EXCERPTED DATA —
Lemma ledger_run_snoc calls c :
  ledger_run (calls ++ [c]) = (ledger_complete (sd_start c) (sd_finish c) (sd_meta c) (sd_end c) (ledger_run calls)).1.
Proof. unfold ledger_run. by rewrite fold_left_app. Qed.

Lemma ledger_run_named calls : Forall well_named calls ->
  cells_named (ledger_run calls) /\
  (forall d k m, total (in_group d k m) (map snd (ledger_run calls)) = total (group_contribution d k m) calls) /\
  (forall d k, (exists r, r ∈ map snd (ledger_run calls) /\ dim_key d r = k) <-> exists c, c ∈ calls /\ sd_key d c = k).
Proof.
  induction calls as [|c calls IH] using rev_ind; intros F.
  { split; [split; [constructor|done]|split; [done|]]. intros d k. split; by intros (? & ?%elem_of_nil & _). }
  apply Forall_app in F as [F Fc]. apply Forall_cons in Fc as [Fc _]. destruct (IH F) as (H1 & H2 & H3).
  rewrite ledger_run_snoc. destruct (ledger_step_named c _ Fc H1) as (S1 & S2 & S3). split; [done|split].
  - intros d k m. rewrite S2, H2, total_app. cbn. lia.
  - intros d k. rewrite S3, H3. set_solver.
Qed.

Lemma ledger_run_total m calls : total (column m) (map snd (ledger_run calls)) = total (contribution m) calls.
Proof.
  induction calls as [|c calls IH] using rev_ind; [done|]. rewrite ledger_run_snoc, ledger_step_total, IH, total_app. cbn. lia.
Qed.

Definition groups_read (d : Dimension) (s : CostAccountingSnapshot) : list CostRecord :=
  match d with byCorrelation => sn_byCycle s | byAgent => sn_byWorker s end.

(** The ledger loses and invents nothing: for every whole-number column, the
    snapshot's total is the sum over all settled calls, thrown ones included, and
    so is the sum of its cycles and of its workers; and as long as no identifier
    holds the separator, there is exactly one record per cycle (and per worker)
    that made a call, holding the sums of that cycle's (that worker's) calls. *)
Theorem ledger_accounts calls d :
  let s := ledger_snapshot (ledger_run calls) in
  (forall m, column m (sn_totals s) = total (contribution m) calls /\
             total (column m) (groups_read d s) = total (contribution m) calls) /\
  (Forall well_named calls ->
     NoDup (map (dim_key d) (groups_read d s)) /\
     (forall k, k ∈ map (dim_key d) (groups_read d s) <-> exists c, c ∈ calls /\ sd_key d c = k) /\
     forall r m, r ∈ groups_read d s -> column m r = total (group_contribution d (dim_key d r) m) calls).
Proof.
  cbv zeta. set (cells := map snd (ledger_run calls)). set (g := fold_left (group_cell d) cells []).
  assert (Hg : groups_of d cells g) by apply groupBy_groups.
  assert (Eg : groups_read d (ledger_snapshot (ledger_run calls)) = map snd g) by (by destruct d).
  rewrite Eg. split.
  - intros m. split; [|rewrite (group_sum d cells g m Hg); apply ledger_run_total].
    change (sn_totals (ledger_snapshot (ledger_run calls))) with (fold_left mergeInto cells (fresh ROLLUP ROLLUP)).
    rewrite merged_column, column_fresh, Z.add_0_l. apply ledger_run_total.
  - intros F. destruct (ledger_run_named calls F) as (_ & H2 & H3). rewrite (groups_keys d cells g Hg).
    destruct Hg as [Hn Hk He]. split; [done|split].
    + intros k. rewrite Hk. exact (H3 d k).
    + intros r m Hin. apply list_elem_of_In, in_map_iff in Hin as ([k r'] & Er & Hin). cbn in Er. subst r'.
      apply list_elem_of_In, om_get_of_elem in Hin; [|done]. destruct (He _ _ Hin) as [-> Em]. rewrite Em. exact (H2 d k m).
Qed.

Definition demo_call (cycle worker : string) : Settled :=
  mkSettled 10 15 (mkMeta (Some cycle) (Some worker)) (Responded (mkUsage 7 2 None None (Some 3)) false).

Lemma ledger_accounts_witness :
  well_named (demo_call "c" "w") /\
  column col_cacheRead (sn_totals (ledger_snapshot (ledger_run [demo_call "c" "w"; demo_call "d" "w"]))) = 6 /\
  NoDup (map cr_agentId (sn_byWorker (ledger_snapshot (ledger_run [demo_call "c" "w"; demo_call "d" "w"])))).
Proof.
  split; [by split|].
  destruct (ledger_accounts [demo_call "c" "w"; demo_call "d" "w"] byAgent) as [H1 H2]. split.
  - rewrite (proj1 (H1 col_cacheRead)). reflexivity.
  - apply H2. repeat constructor.
Defined.

(** With the separator inside an identifier, two workers share one cell and one of
    them has no record. *)
Example shared_cell :
  map cr_agentId (sn_byWorker (ledger_snapshot (ledger_run
    [demo_call ("a" ++ KEY_SEP ++ "b") "c"; demo_call "a" ("b" ++ KEY_SEP ++ "c")]))) = ["c"].
Proof. vm_compute. reflexivity. Qed.
(* ===== verification/Patterns.v ===== *)
(** Orchestration patterns ([src/patterns/]): the session breaker, a risk guard of
    the agent's cycle; the escalation pyramid; the quality gate.

    Archiving, logging and the host's callbacks are effects reported in order;
    none of them feeds back (a callback that throws is swallowed).  Evaluators of
    the quality gate are the host's: parameters. *)

From S2P Require Import Prelude JsNum.
From Stdlib Require Import SpecFloat.

(** * The session breaker ([circuit-breaker/session-cb.ts]) *)

Inductive CircuitState := ses_closed | ses_open | ses_half_open.

#[export] Instance CircuitState_eq_dec : EqDecision CircuitState.
Proof. solve_decision. Defined.

Record CircuitBreakerThresholds := mkThresholds {
  th_maxTokens : option num; th_maxConsecutiveErrors : option Z; th_maxActionCount : option Z;
  th_maxElapsedMs : option Z; th_maxCostUsd : option num
}.
Record CircuitBreakerConfig := mkSessionConfig {
  sc_name : string; sc_thresholds : CircuitBreakerThresholds; sc_resetAfterMs : option Z
}.

Record Session := mkSession {
  ses_state : CircuitState; ses_tripReason : option string; ses_openedAt : option Z; ses_start : Z;
  ses_tokenCount : num; ses_consecutiveErrors : Z; ses_actionCount : Z; ses_estimatedCostUsd : num
}.

Record CircuitSnapshot := mkSnap {
  cs_state : CircuitState; cs_tokenCount : num; cs_consecutiveErrors : Z; cs_actionCount : Z; cs_elapsedMs : Z;
  cs_estimatedCostUsd : num; cs_tripReason : option string; cs_openedAt : option Z
}.

(** What the host is told: a trip (log, archive and callback) with its reason, a
    probe being opened, a recovery. *)
Inductive SessionEvent := TrippedOpen (reason : string) | HalfOpened | Recovered.

Definition createSessionCircuitBreaker (now : Z) : Session :=
  mkSession ses_closed None None now num_zero 0 0 num_zero.

Section SessionBreaker.
Context (cf : CircuitBreakerConfig).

INSTRUCTIONS FOR THE TASK — If a line in the data contains the string "CircuitBreakerConfig", copy it.

SOLUTION TO THIS TASK —
Record CircuitBreakerConfig := mkSessionConfig {
Context (cf : CircuitBreakerConfig).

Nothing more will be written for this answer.